I seem to be having trouble on this one integral.Any help would be much appreciated.

$$\int 3x \sqrt{5-2x} dx$$

I'm assuming the substitution rule applies to this so I have u=5-2x.
Then du=-2dx

And now I'm stuck. How can I get 3xdx to equal -2dx? Please and thanks.

2. May 30, 2005

### shmoe

Your substitution is good, try writing x in terms of u to deal with the "x" in 3xdx

3. May 30, 2005

### dextercioby

Part integration,maybe...?

Daniel.

4. May 30, 2005

### Jameson

U-substitution won't work in the normal way of " u =, du = " ... Like Daniel said, you'll need to do integration by parts. Are you familiar with this method?

$$\int udv = uv - \int vdu$$

Jameson

5. May 30, 2005

### Brad Barker

yep, do this.

it'll be MUCH easier than integration by parts, which you may not even know yet.

6. May 30, 2005

### shmoe

Carrying out his substitution works just fine. By parts also work of course, but it's not necessary.

7. May 30, 2005

### Jameson

Fine, we'll do things your way.

$$\int 3x\sqrt{5-2x}dx$$

$$u = 5 - 2x$$

$$du = -2dx$$

$$-\frac{du}{2} = dx$$

That takes care of the second term, now for the first.

$$u = 5 - 2x$$

$$2x = 5 - u$$

$$x = \frac{5-u}{2}$$

So now we have...

$$\int 3x\sqrt{5-2x}dx = -\frac{3}{4} \int (5-u) \sqrt{u} du$$

I don't call that easier than integration by parts...

Last edited: May 30, 2005
8. May 30, 2005

### shmoe

The relative difficulty is a subjective thing. I object to telling the OP that he'd need integration by parts when his substitution idea is good.

By the way, you lost a pair of brackets in your last line and also a minus sign went missing when you solved for x.

9. May 30, 2005

### Jameson

Ah, I fixed them both. Now it's correct :)

10. May 30, 2005

### shmoe

Brackets around 5-u in the integral.

11. May 30, 2005

### Jameson

Yeah, fixed 'em. Thanks.

But my point is, even after all of that subsitution, the integral still can't be evaluated in one step. More substitution is needed.

12. May 30, 2005

### shmoe

No more substitution is needed to integrate that.
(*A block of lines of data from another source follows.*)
(* ===== verification/Prelude.v ===== *)
(** * RsNano: a verification development of the Nano node in Rust

    ** The program

    RsNano is a node of the Nano network. Every account has its own chain of
    blocks; a send takes an amount out of an account and leaves a pending
    entry, a receive in the other account takes it in. The parts that decide
    about money are the subject of this development:

    - types/src: amounts, hashes, blocks, votes and their byte formats;
    - work/src/work_thresholds.rs: how much proof of work a block needs;
    - store_lmdb/src: the tables of the ledger in LMDB;
    - ledger/src: validation, insertion, rollback and cementing of blocks, the
      representative weights, startup, and which votes may be signed;
    - node/src/consensus/election and active_elections: elections between
      conflicting blocks, decided by the weight of the votes, and the container
      of the elections that run;
    - node/src/consensus/vote_cache.rs and vote_generation: votes that arrive
      before their election, and the votes of the node itself;
    - node/src/representatives: who is online, and the quorum;
    - node/src/bootstrap: fetching the blocks the node lacks from its peers, and
      serving them;
    - messages/src, network/src and network_protocol/src: what the node tells
      its peers and how: message formats, the handshake, channels, connection
      limits and the way of a message from the socket to its queue.

    The block processor hands batches of blocks to [process_batch]; a block
    that conflicts with another one, or is not confirmed yet, gets an election
    in the container; votes are applied to it until the final votes for the
    winner reach the quorum; the winner is then cemented with [confirm], and
    the loser rolled back with [roll_back]. A representative signs votes for
    blocks the vote verifier lets pass; bootstrapping asks peers for the blocks
    of accounts by priority and hands them to the block processor. Blocks and
    votes arrive in messages: the reading task of a channel hands packets to its
    receiver, which parses them, runs the handshake and puts the messages
    into a fair queue; what the node sends goes through a write queue per
    channel to the writing task.

    ** The files

    The language: Prelude (machine integers with their wrap-around, byte
    strings, decoders, results, runs of loops with fuel, sums over maps),
    Ordered (ordered sets), Collections ([BTreeMap], [HashSet] and containers
    with secondary indexes), Floats ([f64]).

    Types and formats: Types (types/src: amounts, 256-bit values, account,
    pending and confirmation records, the class [Crypto]), Blocks
    (types/src/blocks), Codec (their byte formats), Work (work_thresholds.rs),
    Votes (vote.rs, vote_timestamp.rs), Text and TextTheorems (the text forms of
    accounts, node ids, hashes and amounts).

    The ledger: Store (store_lmdb: one finite map per table, [LmdbStore]),
    RepWeights (rep_weights_updater.rs, rep_weight_cache.rs), Sets (ledger_sets,
    representative_block_finder.rs, dependent_blocks_finder.rs), Validation
    (block_insertion/validation), Insertion (block_inserter.rs, process_batch of
    ledger.rs), Rollback (block_rollback), Cementer (block_cementer.rs,
    confirm_batch of ledger.rs), FinalVotes (vote_verifier.rs), Startup
    (initialize of ledger.rs).

    Its proofs: Effect (what an accepted block does), Chains and Money (the
    invariants of the tables), LedgerInv ([ledger_inv]), InsertSafe, Batch,
    RollbackSafe, RollbackLoop, Undo, Links and CementSafe ([ledger_ok]: the
    tables, the graph of dependencies and the confirmed part of it), Authorised
    (soundness and completeness of validation), System (the ledger as a
    transition system, [ledger_step]).

    Consensus: Election (election.rs, block_tallies.rs, election_state.rs),
    ElectionSafe (its invariant [election_ok]), ElectionTheorems;
    ActiveElections (active_elections, bucketing.rs, filtered_vote.rs), AecSafe
    (its invariant [aec_inv]), AecOps (every operation keeps it), RoundRobin (the
    iterator), AecTheorems; VoteCache (vote_cache.rs) and VoteCacheTheorems;
    OnlineReps (node/src/representatives) and OnlineRepsTheorems; VoteGeneration
    (vote_generation), VoteSpacingTheorems, VoteHistoryTheorems,
    VoteGenerationTheorems, and VoteSafety: the ledger, the verifiers, the
    request aggregator and the generator as one transition system, [vote_step].

    Bootstrapping: Candidates (candidate_accounts) and CandidatesTheorems;
    Bootstrap (running queries, block queue, frontier scan, peer scores, answers,
    block inspector, cleanup: [BootstrapLogic]), BootstrapTheorems (its
    containers), BootstrapSafety (all operations under the lock,
    [bootstrap_step], and their invariant [logic_ok]); BootstrapServer
    (bootstrap_server.rs, database_crawler.rs, frontier_checker.rs) and
    BootstrapServerTheorems.

    The network: FairQueue (utils/src/fair_queue.rs: bounded queues per source,
    served in turn), Messages (messages/src: header, message types, serializer),
    MessageCodec (round trips of the formats), MessageStream (the deserializer
    and the duplicate filter), StreamTheorems, MessageTypes (what is read is well
    formed) and FilterTheorems; Handshake
    (syn_cookies.rs, handshake_process.rs) and HandshakeTheorems; Peers
    (utils.rs, attempt_container.rs, peer_exclusion.rs) and PeersSafe (their
    indexes, and the specification of the peer exclusion); Channel (channel.rs,
    write_queue.rs, token_bucket.rs, bandwidth_limiter.rs, the writing task of
    tcp_channel_adapter.rs, message_sender.rs) and ChannelTheorems; Network
    (network.rs) and NetworkTheorems; Receiver (nano_data_receiver.rs,
    inbound_message_queue.rs, latest_keepalives.rs, the reading task of
    tcp_network_adapter.rs) and ReceiverTheorems. Tasks are step machines whose
    events are what wakes them; an [async] function is one poll of its loop.

    The theorems: LedgerTheorems, HistoryTheorems, ViewTheorems, Findings, and
    the files of consensus named above. Sample and Scenario are a small concrete
    ledger, on which each theorem with hypotheses is applied.

    ** How the code is modelled

    A record of the source is a [Record], an enum an [Inductive], a method a
    function that takes the state and returns the new one. A [HashMap] or a
    table is a [gmap], a [BTreeSet] a sorted list, a [Vec] a list. Integers keep
    their width: [wrap w] where the code wraps (the release build), explicit
    checks where it checks. [None], or [Panicked], is a panic ([unwrap],
    [expect], [assert!], an index out of range); an error is a value of
    [result]. The model is of a release build: [debug_assert!] is not executed
    (two of them fail, see the end of this comment). The ledger's locks and write transactions make each operation atomic; where the
    code gives a transaction up in the middle (reading and writing in
    [process_batch], refreshing in [confirm] and [verify_votes]) other writers
    are let in, as a second state or a function [refresh].

    Parameters, with what is assumed of them: BLAKE2b and Ed25519 (class
    [Crypto], laws [CryptoLaws]: a signature made with a key verifies with it;
    [model_crypto] satisfies them), LMDB (class [LmdbEngine], both possible
    reactions to a missing key), the bits of the crate bitvec (class [BitVec]),
    the iteration order of hash maps (class [HashOrder]: every entry once), the
    order of the crate ordered_float ([OrderedFloat]: total, agrees with the
    floats), the wide integers of primitive_types ([U512], [U256Arith]: exact
    arithmetic in their range), the decoder of the crate hex ([Hex]), random
    values and choices (arguments), and the absence of hash collisions among the
    blocks a node sees ([block_ok], [no_collisions]).

    Fuel: a loop that is not structural has a fuel argument, and its theorem
    gives a number that is enough: [roll_back_total] and [confirm_correct] from
    the number of blocks, [confirm_root_terminates] from the number of
    unconfirmed blocks, [find_rep_block_correct] from the height,
    [iter_round_robin_complete] from the number of elections,
    [fair_queue_correct] from the number of sources, [parsing_total] and
    [receiver_in_order] from the number of bytes; the loops over the containers
    of the vote cache, of the generator and of bootstrapping have one more than
    the size of the container, and [candidates_correct], [votes_spaced] and
    [bootstrap_correct] (and their lemmas) say that they end.

    ** What is shown

    - Every reachable ledger satisfies [ledger_ok]; the supply is constant and
      weights are the delegated balances; nothing is received twice; a batch
      adds exactly its accepted blocks; accepted blocks are authorised, honest
      blocks are accepted; the effect of every block is stated exactly
      (LedgerTheorems). The batches are those of [admissible]: values in range,
      no hash collisions, chains shorter than 2^64 - 1, no accepted block that
      uses the defect of [epoch_link_creates_money] or receives an empty send,
      and validation against the state they are inserted into or an older one
      since which nothing was rolled back ([stale_receive_panics] shows what
      happens otherwise). The theorems on final votes and on confirmed blocks
      are about the same steps.
    - Confirmed blocks and final votes are never lost; rollback terminates,
      succeeds on unconfirmed blocks and undoes insertion exactly; cementing
      confirms exactly the dependencies, also while others write; startup
      restores the caches (HistoryTheorems).
    - Elections never panic, count exactly, confirm exactly at the quorum, and
      stay as they ended; two nodes confirm different blocks only if some
      representative voted finally for both (ElectionTheorems). A node does not
      do that: of all final votes its generator ever hands out, no two are for
      different blocks of one root, however its threads interleave (VoteSafety).
    - Votes for different blocks of one root are a voting delay apart; the quorum
      is 67% of the largest of the online, the trended and the minimal weight,
      and the containers of the online and peered representatives implement a
      functional specification (VoteGenerationTheorems, OnlineRepsTheorems); the
      vote cache keeps the newest vote of each voter within its bounds
      (VoteCacheTheorems).
    - Bootstrapping never panics, asks for nothing twice, keeps chains of blocks,
      covers all accounts and uses only answers it asked for (BootstrapSafety);
      a node with a consistent ledger gives answers that are accepted, and
      frontiers are compared exactly (BootstrapServerTheorems); candidates stay
      consistent, the best one comes first and decay unblocks exactly what is
      outdated and what depends on it (CandidatesTheorems).
    - The tables of the active elections container agree as long as it has not
      been stopped, and its operations do not panic ([force_confirm] does for an
      unknown hash); votes are never replaced by older ones; elections
      expire; iteration is complete; every balance has its bucket (AecTheorems).
    - Byte formats and texts are read back as written (Codec, Votes, MessageCodec,
      ViewTheorems, TextTheorems), and whatever is read is well formed
      (MessageTypes).
    - Parsing is total on any bytes and independent of packets (StreamTheorems);
      what a channel accepts arrives at the peer complete and in order, but for
      duplicates (ChannelTheorems), and what is parsed in realtime mode reaches
      the queue once and in order (ReceiverTheorems), both with other channels
      using the shared duplicate filter between packets; the filter drops only
      what it has seen (FilterTheorems).
    - A node id is accepted only with a signature over a cookie made for the
      endpoint, and honest nodes complete the handshake (HandshakeTheorems).
    - The network never panics and keeps its connection limits
      (NetworkTheorems); the peer exclusion refines a plain table of peers
      (PeersSafe).
    - Defects of the code: four of the ledger (Findings), four of the network
      (NetworkTheorems: the limit per address ignores IPv6, a node can connect
      twice from one address, fresh activity counts as a timeout, multicast
      addresses pass), one of the reading task (ReceiverTheorems), two of the vote
      cache (VoteCacheTheorems: the order of [top], equal weights), one of the
      text of node ids (TextTheorems) and one of bootstrapping (BootstrapSafety:
      an account gets stuck in the block queue). Debug assertions that fail:
      that no message is held when [queue_realtime] pauses (at the second pause
      of a channel), and that a block is new in [enqueued_for_processing] (in
      the situation of [account_stuck]).

    ** Not modelled

    Threads, timers and sockets themselves (a socket takes and gives bytes in
    any portions), the dispatch of received messages, the queues in front of the
    ledger, of the elections and of the bootstrap server, the waiting states of
    the bootstrap requesters with their rate limits (the models allow any order
    of the calls these make), rebroadcasting of votes and blocks, wallets, RPC
    and WebSocket servers, configuration and tools, statistics counters; in the
    network, the fanout (a logarithm of floats), the messages of the feature
    ledger_snapshots, assertions of debug builds; in the ledger, rolling back
    batches with their competitors, preconfigured bootstrap weights, and tables
    that nothing modelled reads. *)

From stdpp Require Export base tactics numbers list gmap sorting.
From coqutil Require Export Byte Word.LittleEndianList.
Distribute over those brackets and go to town.

13. May 30, 2005

### Jameson

Ah, crap. Good point. Thought I had you. Alas, substitution will work. Can't win all of them.

Jameson

14. May 30, 2005

### dextercioby

I didn't claim it was necessary for this example,just gave a suggestion,an advice.He could take or not.

Daniel.

15. May 30, 2005

### shmoe

Of course! The necessary part wasn't aimed at you. Both methods are worth a stab, and proving they give the same answer is a nice bit of algebra practice (they look a bit different).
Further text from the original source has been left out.